The old church had an aiseless nave and chancel. The nave is now ruinous and roofless, though the walls survive to sufficient height to get an idea of the arrangement. The west window as attractive Y-tracery.

The chancel has a tiled roof and cement-rendered walls (on malmstone and ironstone),
and an 18th century chancel arch. Items of interest include a  Jacobean communion rail, an old font bowl, and 18th and 19th century wall monuments. But the prize is a lovely classical table tomb, dedicated to Dame Marjory Caryll (d. 1632), surmounted by a delightful recumbent effigy.

A key to the chancel may be obtained from local villagers - details on the noticeboard.

Wednesday, 5 August 2015

St Mary, Bepton

St Andrew, Didling

Situated high up on the northern slopes of the South Downs, Didling is well-known as the "Shepherd's Church". It lies at the end of a lane, quite isolated, surrounded by fields and trees.

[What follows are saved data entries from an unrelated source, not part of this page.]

Lemma jp_mono {A} (m : M A) (Q Q' : A -> Run -> Prop) s : jp m Q s -> (forall a s', Q a s' -> Q' a s') -> jp m Q' s.
Proof. intros Hm HQ. by eapply wp_mono. Qed.
Lemma jp_bind {A B} (m : M A) (k : A -> M B) Q Q' s :
  jp m Q s -> (forall a s', Q a s' -> jp (k a) Q' s') -> jp (m ≫= k) Q' s.
Proof. intros Hm Hk. apply wp_bind. by eapply wp_mono. Qed.
Lemma jp_ret {A} (a : A) (Q : A -> Run -> Prop) s : Q a s -> jp (mret a) Q s.
Proof. done. Qed.
Lemma jp_fail {A} msg (Q : A -> Run -> Prop) s : jp (fail msg) Q s.
Proof. done. Qed.
Lemma jp_exit {A} code (Q : A -> Run -> Prop) s : jp (DC_Exit code) Q s.
Proof. done. Qed.
Lemma jp_bind_fail {A B} msg (k : A -> M B) Q s : jp (fail msg ≫= k) Q s.
Proof. done. Qed.
Lemma jp_bind_ret {A B} (a : A) (k : A -> M B) Q s : jp (k a) Q s -> jp (mret a ≫= k) Q s.
Proof. done. Qed.
Lemma jp_bind_gets {A B} (f : Run -> A) (k : A -> M B) Q s : jp (k (f s)) Q s -> jp (gets f ≫= k) Q s.
Proof. done. Qed.
Lemma jp_bind_node {B} i (k : Job -> M B) Q s :
  (forall j, nodes s !! i = Some j -> jp (k j) Q s) -> jp (node i ≫= k) Q s.
Proof. intros Hk. unfold jp, wp, mbind, M_bind, node. destruct (nodes s !! i) as [j|]; [|done]. by apply Hk. Qed.
Lemma jp_bind_ASSERT {B} b (k : M B) Q s : (b = true -> jp k Q s) -> jp (ASSERT b ≫= fun _ => k) Q s.
Proof. destruct b; simpl; intros Hk; [by apply Hk|done]. Qed.
Lemma jp_ASSERT b (Q : unit -> Run -> Prop) s : (b = true -> Q tt s) -> jp (ASSERT b) Q s.
Proof. destruct b; simpl; intros Hk; [by apply Hk|done]. Qed.
Lemma jp_bind_lift {A B} (o : outcome A) (k : A -> M B) Q s :
  (forall a, o = Done a -> jp (k a) Q s) -> jp (lift o ≫= k) Q s.
Proof. destruct o as [a|]; intros Hk; [by apply Hk|done]. Qed.
Lemma jp_when b m (Q : unit -> Run -> Prop) s : (b = true -> jp m Q s) -> (b = false -> Q tt s) -> jp (when b m) Q s.
Proof. destruct b; intros H1 H2; [by apply H1|by apply jp_ret, H2]. Qed.
Lemma jp_bind_mod_dag {B} f (k : M B) Q s : jp k Q (s <| dag ::= f |>) -> jp (mod_dag f ≫= fun _ => k) Q s.
Proof. done. Qed.
Lemma jp_upd i f (Q : unit -> Run -> Prop) s :
  (forall j, nodes s !! i = Some j -> Q tt (s <| dag ::= fun d => put_node d i (f j) |>)) -> jp (upd i f) Q s.
Proof. intros Hk. unfold upd. apply jp_bind_node. intros j Hj. by apply Hk. Qed.
Lemma jp_bind_upd {B} i f (k : M B) Q s :
  (forall j, nodes s !! i = Some j -> jp k Q (s <| dag ::= fun d => put_node d i (f j) |>)) -> jp (upd i f ≫= fun _ => k) Q s.
Proof.
  intros Hk. apply (jp_bind _ _ (fun _ s' => exists j, nodes s !! i = Some j /\ s' = s <| dag ::= fun d => put_node d i (f j) |>)).
  - apply jp_upd. eauto.
  - intros [] s' (j & Hj & ->). by apply Hk.
Qed.
(** Nothing more to show. *)
Lemma jp_started {A} (m : M A) P s :
  keeps True (fun _ => True) fwd m s -> started (view s) -> jp m (fun _ => Up P) s.
Proof. intros Hm Hs. eapply wp_mono; [exact Hm| |done]. intros a s' [[_ Hf] _]. left. by apply Hf. Qed.
(** The books do not notice. *)
Lemma jp_unt {A} (m : M A) P s :
  keeps True (fun _ => True) untouched m s -> Up P s -> jp m (fun _ => Up P) s.
Proof.
  intros Hm HP. eapply wp_mono; [exact Hm| |done]. intros a s' [[_ [Hs|Hv]] _]; [by left|]. unfold Up. by rewrite Hv.
Qed.
Lemma jp_bind_unt {A B} (m : M A) (k : A -> M B) P Q s :
  keeps True (fun _ => True) untouched m s -> Up P s -> (forall a s', Up P s' -> jp (k a) Q s') -> jp (m ≫= k) Q s.
Proof. intros Hm HP Hk. eapply jp_bind; [by eapply jp_unt|done]. Qed.
Lemma jp_for_each {A} (l : list A) f (I : list A -> Run -> Prop) s :
  (forall x l' s', x ∈ l -> I (x :: l') s' -> jp (f x) (fun _ => I l') s') -> I l s -> jp (for_each l f) (fun _ => I []) s.
Proof.
  revert s. induction l as [|x l IH]; intros s Hf HI; simpl; [done|].
  eapply jp_bind; [by eapply Hf; [set_solver|]|]. intros [] s' HI'. apply IH; [|done]. intros y l' s2 Hy. apply Hf. set_solver.
Qed.

(** ** Working on one node *)

(** The books are open on node [i], which has status [st] and no jobs, and is not counted as done. *)
Definition held (d : Dag) (x : excuse) (i : Z) (st : status_t) (post : bool) (v : View) : Prop :=
  x_node x = None /\ Book d (on i x) v /\
  exists c, v_nodes v !! i = Some c /\ c_status c = st /\ c_counted c = false /\ c_queued c = 0 /\ c_post c = post.
Definition has_post (j : Job) : bool := c_post (core j).

Lemma view_node s i j : nodes s !! i = Some j -> v_nodes (view s) !! i = Some (core j).
Proof. intros Hj. simpl. by rewrite lookup_fmap, Hj. Qed.

Lemma book_on d x i v : Book d (on i (ready_too i x)) v -> Book d (on i x) v.
Proof.
  intros [K1 K2 K3 K4 P1 P2 P3 P4 K5 K6 K7 K8 K9 K10 K11 K12 C1 C2]. split; try done.
  intros k c Hk Hne Hs Hw. destruct (K5 k c Hk Hne Hs Hw) as [?|[?| ->]]; [by left|by right|done].
Qed.
Lemma book_ready_too d x i v : Book d x v -> Book d (ready_too i x) v.
Proof. apply book_excuse. split; [done|]. split; [done|]. split; [done|]. simpl. naive_solver. Qed.
(** A node that is not ready needs no excuse. *)
Lemma book_not_ready d x i c v :
  v_nodes v !! i = Some c -> c_status c <> STATUS_READY \/ c_waiting c <> ∅ -> Book d (ready_too i x) v -> Book d x v.
Proof.
  intros Hc Hn. apply book_excuse. split; [done|]. split; [done|]. split; [done|]. simpl.
  intros k ck Hk Hs Hw [?|[?| ->]]; [by left|by right|]. simplify_eq. naive_solver.
Qed.

Lemma up_open d x i j s s' :
  x_node x = None -> nodes s !! i = Some j -> _Status j <> STATUS_DONE -> _Status j <> STATUS_SUBMITTED ->
  view s' = counter (_Status j) (-1) (core j) (view s) ->
  Up (Book d (ready_too i x)) s -> Up (held d x i (_Status j) (has_post j)) s'.
Proof.
  intros Hx Hj Hd Hsub Hv. destruct (counter_same (_Status j) (-1) (core j) (view s)) as (Hn & _ & _ & Hf & _).
  rewrite <- Hv in Hn, Hf. apply (up_view _ _ _ _ Hn Hf). intros Hb. pose proof (view_node _ _ _ Hj) as Hc.
  split; [done|]. rewrite Hv in Hn |- *. split.
  - apply book_on. exact (book_open d (ready_too i x) (view s) i (core j) Hx Hc Hb).
  - exists (core j). rewrite Hn. split; [done|]. split; [done|]. split; [|split; [|done]].
    + destruct (c_counted (core j)) eqn:He; [|done]. destruct Hd. apply (q_counted _ _ _ Hb i (core j)); [done| |done]. simpl. congruence.
    + destruct (decide (c_queued (core j) = 0)) as [|He]; [done|]. destruct Hsub.
      apply (q_procs _ _ _ Hb i (core j)); [done| |done]. simpl. congruence.
Qed.

Lemma up_status d x i st post j j' s :
  nodes s !! i = Some j -> core j' = (core j) <| c_status := _Status j' |> -> _Status j' <> STATUS_NOT_READY ->
  Up (held d x i st post) s -> Up (held d x i (_Status j') post) (s <| dag ::= fun d => put_node d i j' |>).
Proof.
  intros Hj Hc Hst. eapply up_put; [done|done|]. intros (Hx & Hb & c & Hl & Hs & Hcnt & Hq & Hp).
  rewrite (view_node _ _ _ Hj) in Hl. injection Hl as <-. split; [done|]. split.
  - eapply book_put; [by apply view_node|done|by rewrite Hc..|]. intros He. by destruct Hst.
  - exists (core j'). split; [apply lookup_insert_eq|]. rewrite Hc. by split.
Qed.

Lemma up_close d x i st post s s' :
  st <> STATUS_READY -> st <> STATUS_DONE ->
  view s' = counter st 1 (node_core i (view s)) (view s) ->
  Up (held d x i st post) s -> Up (Book d x) s'.
Proof.
  intros Hr Hd Hv. destruct (counter_same st 1 (node_core i (view s)) (view s)) as (Hn & _ & _ & Hf & _).
  rewrite <- Hv in Hn, Hf. apply (up_view _ _ _ _ Hn Hf). intros (Hx & Hb & c & Hl & <- & Hcnt & Hq & Hp). rewrite Hv.
  assert (node_core i (view s) = c) as -> by (unfold node_core; by rewrite Hl).
  eapply book_close; try done; congruence.
Qed.
Lemma up_close_ready d x i post s :
  Up (held d x i STATUS_READY post) s -> Up (Book d (ready_too i x)) s.
Proof.
  apply up_mono. intros (Hx & Hb & c & Hl & Hs & Hcnt & Hq & Hp).
  pose proof (book_close d (ready_too i x) (view s) i c) as Hclose. rewrite Hs in Hclose. simpl in Hclose.
  apply Hclose; try done; try congruence; [|naive_solver].
  eapply book_excuse; [|exact Hb]. split; [done|]. split; [done|]. split; [done|]. simpl. naive_solver.
Qed.

(** What the node read from the state says. *)
Lemma held_look d x i st post s j :
  Up (held d x i st post) s -> nodes s !! i = Some j ->
  Up (fun v => held d x i st post v /\ _Status j = st /\ countedAsDone j = false /\ _queuedNodeJobProcs j = 0 /\ has_post j = post) s.
Proof.
  intros Hh Hj. eapply up_mono; [|exact Hh]. intros Hv. split; [done|]. destruct Hv as (Hx & Hb & c & Hl & ?).
  rewrite (view_node _ _ _ Hj) in Hl. by injection Hl as <-.
Qed.

Ltac jw :=
  lazymatch goal with
  | |- jp (match ?x with _ => _ end) _ _ => destruct x eqn:?
  | |- jp (mret _) _ _ => apply jp_ret
  | |- jp (fail _) _ _ => apply jp_fail
  | |- jp (DC_Exit _) _ _ => apply jp_exit
  | |- jp (fail _ ≫= _) _ _ => apply jp_bind_fail
  | |- jp (mret _ ≫= _) _ _ => apply jp_bind_ret
  | |- jp (gets _ ≫= _) _ _ => apply jp_bind_gets
  | |- jp (node _ ≫= _) _ _ => apply jp_bind_node; intros ? ?
  | |- jp (ASSERT _ ≫= _) _ _ => apply jp_bind_ASSERT; intros ?
  | |- jp (ASSERT _) _ _ => apply jp_ASSERT; intros ?
  | |- jp (lift _ ≫= _) _ _ => apply jp_bind_lift; intros ? ?
  | |- jp (when _ _) _ _ => apply jp_when; intros ?
  end.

The building is a simple 13th cell, with the nave and chancel without aisles or a chancel arch. The joy lies not just in its location, but in its unrestored feel, with rustic mediaeval pews and Jacobean altar rail, and a simple 12th century tub font. The church has no electricity and is candle-lit in winter, with candle-holders on the pew ends and simple candle holders hanging from the ceiling - chandelier isn't really the right word here.

The churchyard has a great yew, axe recalling an attempt to fell it in the 19th century. It was saved by the intervention of a passing parishioner.